TASK INSTRUCTIONS: Among the entries below, one line contains "revert r. induction" and another contains "(negb (bool_decide (marked_for_delete". Transcribe those two lines and every line between them, exactly.

DATA FOR PROCESSING Start Marker

Lemma subscript_run k r :
  subscript k r = Ok (default None (table r !! k),
    match table r !! k with Some _ => r | None => set_table (<[k := None]> (table r)) r end).
Proof. unfold subscript, get, mbind, M_bind. by destruct (table r !! k). Qed.

Lemma subscript_hit k p r : table r !! k = Some p -> subscript k r = Ok (p, r).
Proof. intros H. by rewrite subscript_run, H. Qed.

Lemma move_to_wf k p held loose r :
  wf (p :: held) loose r ->
  exists r', move_to k p r = Ok (tt, r') /\ wf held loose r' /\ table r' = <[k := p]> (table r) /\ closes r r'
    /\ view r' = partial_alter (fun _ => pointee (objects r) p) k (view r)
    /\ (forall l o, objects r !! l = Some o -> default None (table r !! k) <> Some l -> objects r' !! l = Some o).
Proof.
  intros W. pose proof (wf_store k p held loose r W) as W1.
  destruct (release_wf _ _ _ _ W1) as (r' & Hr & W' & Ht & Hv & Hc & Ho).
  exists r'. split_and!; [|done|done|done| |done].
  - unfold move_to, mbind, M_bind. rewrite subscript_run. unfold put.
    replace (set_table _ _) with (set_table (<[k := p]> (table r)) r); [done|].
    destruct (table r !! k); [done|]. cbn [table set_table]. by rewrite insert_insert_eq.
  - rewrite Hv. unfold view. cbn [table objects set_table]. apply map_eq. intros k'.
    destruct (decide (k = k')) as [<-|].
    + by rewrite lookup_partial_alter_eq, lookup_omap, lookup_insert_eq.
    + by rewrite lookup_partial_alter_ne, !lookup_omap, lookup_insert_ne.
Qed.

Lemma erase_wf k held loose r :
  wf held loose r ->
  exists r', erase k r = Ok (tt, r') /\ wf held loose r' /\ table r' = delete k (table r)
    /\ view r' = delete k (view r) /\ closes r r'.
Proof.
  intros W. unfold erase, get, mbind, M_bind. destruct (table r !! k) as [p|] eqn:E.
  - pose proof (wf_remove k held loose r W) as W1. rewrite E in W1.
    destruct (release_wf _ _ _ _ W1) as (r' & Hr & W' & Ht & Hv & Hc & _).
    exists r'. split_and!; [exact Hr|done|done| |done]. rewrite Hv. unfold view. cbn. by rewrite omap_delete.
  - exists r. split_and!; [done|done|by rewrite delete_id| |done]. rewrite delete_id; [done|].
    unfold view. by rewrite lookup_omap, E.
Qed.

(** ** The registry refines the table of [MsgHandler.v] *)

(** Every key has an object with a socket. *)
Definition full (r : Store) : Prop := forall k, is_Some (table r !! k) -> is_Some (view r !! k).

Lemma view_at r k p : table r !! k = Some p -> view r !! k = pointee (objects r) p.
Proof. intros H. unfold view. by rewrite lookup_omap, H. Qed.

(** The object behind a key of a full table. *)
Lemma full_at r k p : full r -> table r !! k = Some p ->
  exists l o a, p = Some l /\ objects r !! l = Some o /\ details o = Some a /\ view r !! k = Some a.
Proof.
  intros Hf Hk. destruct (Hf k) as [a Ha]; [by eexists|]. pose proof Ha as Hv.
  rewrite (view_at r k p Hk) in Ha. destruct p as [l|]; [|done]. unfold pointee in Ha. simpl in Ha.
  destruct (objects r !! l) as [o|] eqn:Ho; [|done]. by exists l, o, a.
Qed.

Lemma details_of o a : details o = Some a ->
  ad_port a = ao_port o /\ ad_pid a = ao_pid o /\ ao_socket o = Some (ad_socket a).
Proof. unfold details. destruct (ao_socket o); [|done]. by intros [= <-]. Qed.

Definition without (l : list string) {A} (m : gmap string A) : gmap string A :=
  foldl (fun m k => delete k m) m l.

Lemma erase_all_wf l held loose r :
  wf held loose r -> exists r', for_all l erase r = Ok (tt, r') /\ wf held loose r'
    /\ table r' = without l (table r) /\ view r' = without l (view r) /\ closes r r'.
Proof.
  revert r. induction l as [|k l IH]; intros r W; [by exists r|].
  destruct (erase_wf k held loose r W) as (r1 & E & W1 & Ht & Hv & Hc).
  destruct (IH r1 W1) as (r' & E' & W' & Ht' & Hv' & Hc'). exists r'.
  cbn [for_all]. unfold mbind, M_bind. rewrite E. unfold without. simpl.
  rewrite <- Ht, <- Hv. split_and!; [done..|]. by transitivity r1.
Qed.
(* ===== verification/Utils.v ===== *)
(** Utils.v - the helpers of [src/utils/r_utils.cc] ([include/utils/r_utils.h]):
    the caches of the discovery service, the arithmetic of [timespec], the
    directory of an application. *)

From Stdlib Require Import ZArith Lia Ascii.
From stdpp Require Import base gmap strings list fin_maps.
From S2P Require Import Prelude.
From S2P Require Import Timeout.

#[local] Open Scope riaps_scope.

Definition IPCACHE_TIMEOUT : Z := 30000.

(** ** Caches *)

Definition unexpired {T} (now : Z) (e : string * Timeout T) : Prop := IsTimeout now e.2 = false.
#[export] Instance unexpired_dec {T} now (e : string * Timeout T) : Decision (unexpired now e).
Proof. unfold unexpired. apply _. Defined.

(** [maintain_cache]: whether something was removed, and the cache. *)
Definition maintain_cache (now : Z) (ipcache : gmap string (Timeout milliseconds))
    : bool * gmap string (Timeout milliseconds) :=
  let marked_for_delete := filter (fun e => ~ unexpired now e) (smap_to_list ipcache) in
  (negb (bool_decide (marked_for_delete = [])),
   foldl (fun m e => delete e.1 m) ipcache marked_for_delete).

(** [maintain_servicecache]: the keys removed, and the cache. *)
Definition maintain_servicecache (time : Z) (servicecache : gmap string Z)
    : list string * gmap string Z :=
  let outdated := map fst (filter (fun e => 10000 < time - e.2) (smap_to_list servicecache)) in
  (outdated, foldl (fun m k => delete k m) servicecache outdated).

Lemma foldl_delete_lookup {A B} (f : B -> string) (l : list B) (m : gmap string A) k :
  foldl (fun m e => delete (f e) m) m l !! k = if decide (k ∈ map f l) then None else m !! k.
Proof.
  revert m. induction l as [|e l IH]; intros m; simpl; [done|].
  rewrite IH. destruct (decide (k ∈ map f l)) as [Hin|Hin].
  - by rewrite decide_True by by right.
  - destruct (decide (f e = k)) as [<-|Hne].
    + rewrite decide_True by left. apply lookup_delete_eq.
    + rewrite lookup_delete_ne by done. rewrite decide_False; [done|].
      by intros [->|?]%elem_of_cons.
Qed.

(** Deleting the entries that a test picks leaves those it does not. *)
Lemma delete_filtered {A} (P : string * A -> Prop) `{forall e, Decision (P e)} (m : gmap string A) :
  foldl (fun m e => delete e.1 m) m (filter (fun e => ~ P e) (smap_to_list m)) = filter P m.
Proof.
  apply map_eq. intros k. rewrite (foldl_delete_lookup fst), map_lookup_filter.
  destruct (m !! k) as [x|] eqn:Hk; simpl; [|by destruct (decide _)].
  destruct (decide (P (k, x))) as [HP|HP].
  - rewrite option_guard_True by done. rewrite decide_False; [done|].
    intros ([k' y] & -> & [HnP Hy%elem_of_smap_to_list]%list_elem_of_filter)%list_elem_of_fmap.
    simpl in *. congruence.
  - rewrite option_guard_False by done. rewrite decide_True; [done|].
    apply list_elem_of_fmap. exists (k, x). split; [done|].
    apply list_elem_of_filter. split; [done|]. by apply elem_of_smap_to_list.
Qed.

(** The cache afterwards holds exactly the entries whose deadline is not over. *)
Lemma maintain_cache_filter now ipcache :
  (maintain_cache now ipcache).2 = filter (unexpired now) ipcache.
Proof. apply delete_filtered. Qed.

Lemma maintain_cache_changed now ipcache :
  (maintain_cache now ipcache).1 = true <->
  exists k t, ipcache !! k = Some t /\ IsTimeout now t = true.
Proof.
  unfold maintain_cache. simpl. rewrite negb_true_iff, bool_decide_eq_false. split.
  - intros Hne. destruct (filter _ _) as [|[k t] l] eqn:E; [done|].
    assert ((k, t) ∈ filter (fun e => ~ unexpired now e) (smap_to_list ipcache)) as Hin
      by (rewrite E; left).
    apply list_elem_of_filter in Hin as [HP Hin%elem_of_smap_to_list]. exists k, t. split; [done|].
    unfold unexpired in HP. simpl in HP. by destruct (IsTimeout now t).
  - intros (k & t & Hk & Ht) E.
    assert ((k, t) ∈ filter (fun e => ~ unexpired now e) (smap_to_list ipcache)) as Hin.
    { apply list_elem_of_filter. unfold unexpired. simpl. rewrite Ht.
      split; [done|]. by apply elem_of_smap_to_list. }
    rewrite E in Hin. by apply elem_of_nil in Hin.
Qed.

(** ** [timespec]: the members are 64-bit signed integers *)

Record timespec := mkTimespec { tv_sec : Z; tv_nsec : Z }.

Definition BILLION : Z := 1000000000.

(** [operator-]; the differences and the two corrections. *)
Definition timespec_sub (ts1 ts2 : timespec) : timespec :=
  let diffSec := tv_sec ts1 - tv_sec ts2 in
  let diffNSec := tv_nsec ts1 - tv_nsec ts2 in
  let '(diffSec, diffNSec) :=
    if diffNSec <? 0 then (diffSec - 1, diffNSec + BILLION) else (diffSec, diffNSec) in
  let '(diffSec, diffNSec) :=
    if diffSec <? 0 then (diffSec + 1, diffNSec - BILLION) else (diffSec, diffNSec) in
  mkTimespec diffSec diffNSec.

(** [operator>] *)
Definition timespec_gt (ts1 ts2 : timespec) : bool :=
  if tv_sec ts2 <? tv_sec ts1 then true
  else if (tv_sec ts1 =? tv_sec ts2) && (tv_nsec ts2 <? tv_nsec ts1) then true
  else false.

(** The nanoseconds that a [timespec] stands for, and the normal form. *)
Definition nanos (ts : timespec) : Z := tv_sec ts * BILLION + tv_nsec ts.
Definition normal (ts : timespec) : Prop := 0 <= tv_nsec ts < BILLION.

(** Subtraction of time stamps is exact, and its two members never have
    opposite signs; the nanoseconds stay below a second, except that a
    difference of a whole number of seconds below zero is written with
    [tv_nsec] equal to minus one second.  With [operator>] the sign of the
    difference is the order of the time stamps. *)
Theorem timespec_sub_spec ts1 ts2 :
  normal ts1 -> normal ts2 ->
  let d := timespec_sub ts1 ts2 in
  nanos d = nanos ts1 - nanos ts2
  /\ (0 <= tv_sec d /\ 0 <= tv_nsec d < BILLION \/ tv_sec d <= 0 /\ - BILLION <= tv_nsec d < 0)
  /\ (tv_nsec d = - BILLION <-> nanos d < 0 /\ tv_nsec ts1 = tv_nsec ts2)
  /\ (timespec_gt ts1 ts2 = true <-> 0 < nanos d).
Proof.
  unfold normal, nanos, timespec_sub, timespec_gt. destruct ts1 as [s1 n1], ts2 as [s2 n2].
  cbn [tv_sec tv_nsec]. unfold BILLION in *. intros H1 H2.
  destruct (Z.ltb_spec (n1 - n2) 0); destruct (Z.ltb_spec (s1 - s2) 0);
    try destruct (Z.ltb_spec (s1 - s2 - 1) 0); cbn [tv_sec tv_nsec]; try lia;
    destruct (Z.ltb_spec s2 s1); destruct (Z.eqb_spec s1 s2); destruct (Z.ltb_spec n2 n1);
    cbn [andb]; (split_and!; [lia|lia|lia|split; [intros|]; first [done | lia]]).
Qed.

Lemma timespec_sub_spec_witness :
  let d := timespec_sub (mkTimespec 1 0) (mkTimespec 4 0) in
  d = mkTimespec (-2) (-1000000000)
  /\ nanos d = nanos (mkTimespec 1 0) - nanos (mkTimespec 4 0).
Proof.
  split; [reflexivity|].
  apply (timespec_sub_spec (mkTimespec 1 0) (mkTimespec 4 0)); unfold normal, BILLION; simpl; lia.
Defined.

(** ** The directory of an application

    [env] is the value of [RIAPSAPPS].  [back] of an empty string is undefined. *)

Fixpoint str_last (s : string) : option ascii :=
  match s with
  | EmptyString => None
  | String c EmptyString => Some c
  | String _ s' => str_last s'
  end.

Definition GetAppPath (env : option string) (appName : string) : Res string :=
  match env with
  | None => Ok ""
  | Some p =>
      c ← deref (str_last p);
      let p := if decide (c = "/"%char) then str_take (String.length p - 1) p else p in
      Ok (p +:+ "/" +:+ appName)
  end.

Lemma GetAppPath_examples :
  GetAppPath (Some "/home/riaps/apps/") "A" = Ok "/home/riaps/apps/A"
  /\ GetAppPath (Some "/home/riaps/apps") "A" = Ok "/home/riaps/apps/A"
  /\ GetAppPath None "A" = Ok "" /\ GetAppPath (Some "") "A" = UB.
Proof. by vm_compute. Qed.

DATA FOR PROCESSING End Marker

OUTPUT FOR THIS EXERCISE:
  revert r. induction l as [|k l IH]; intros r W; [by exists r|].
  destruct (erase_wf k held loose r W) as (r1 & E & W1 & Ht & Hv & Hc).
  destruct (IH r1 W1) as (r' & E' & W' & Ht' & Hv' & Hc'). exists r'.
  cbn [for_all]. unfold mbind, M_bind. rewrite E. unfold without. simpl.
  rewrite <- Ht, <- Hv. split_and!; [done..|]. by transitivity r1.
Qed.
(* ===== verification/Utils.v ===== *)
(** Utils.v - the helpers of [src/utils/r_utils.cc] ([include/utils/r_utils.h]):
    the caches of the discovery service, the arithmetic of [timespec], the
    directory of an application. *)

From Stdlib Require Import ZArith Lia Ascii.
From stdpp Require Import base gmap strings list fin_maps.
From S2P Require Import Prelude.
From S2P Require Import Timeout.

#[local] Open Scope riaps_scope.

Definition IPCACHE_TIMEOUT : Z := 30000.

(** ** Caches *)

Definition unexpired {T} (now : Z) (e : string * Timeout T) : Prop := IsTimeout now e.2 = false.
#[export] Instance unexpired_dec {T} now (e : string * Timeout T) : Decision (unexpired now e).
Proof. unfold unexpired. apply _. Defined.

(** [maintain_cache]: whether something was removed, and the cache. *)
Definition maintain_cache (now : Z) (ipcache : gmap string (Timeout milliseconds))
    : bool * gmap string (Timeout milliseconds) :=
  let marked_for_delete := filter (fun e => ~ unexpired now e) (smap_to_list ipcache) in
  (negb (bool_decide (marked_for_delete = [])),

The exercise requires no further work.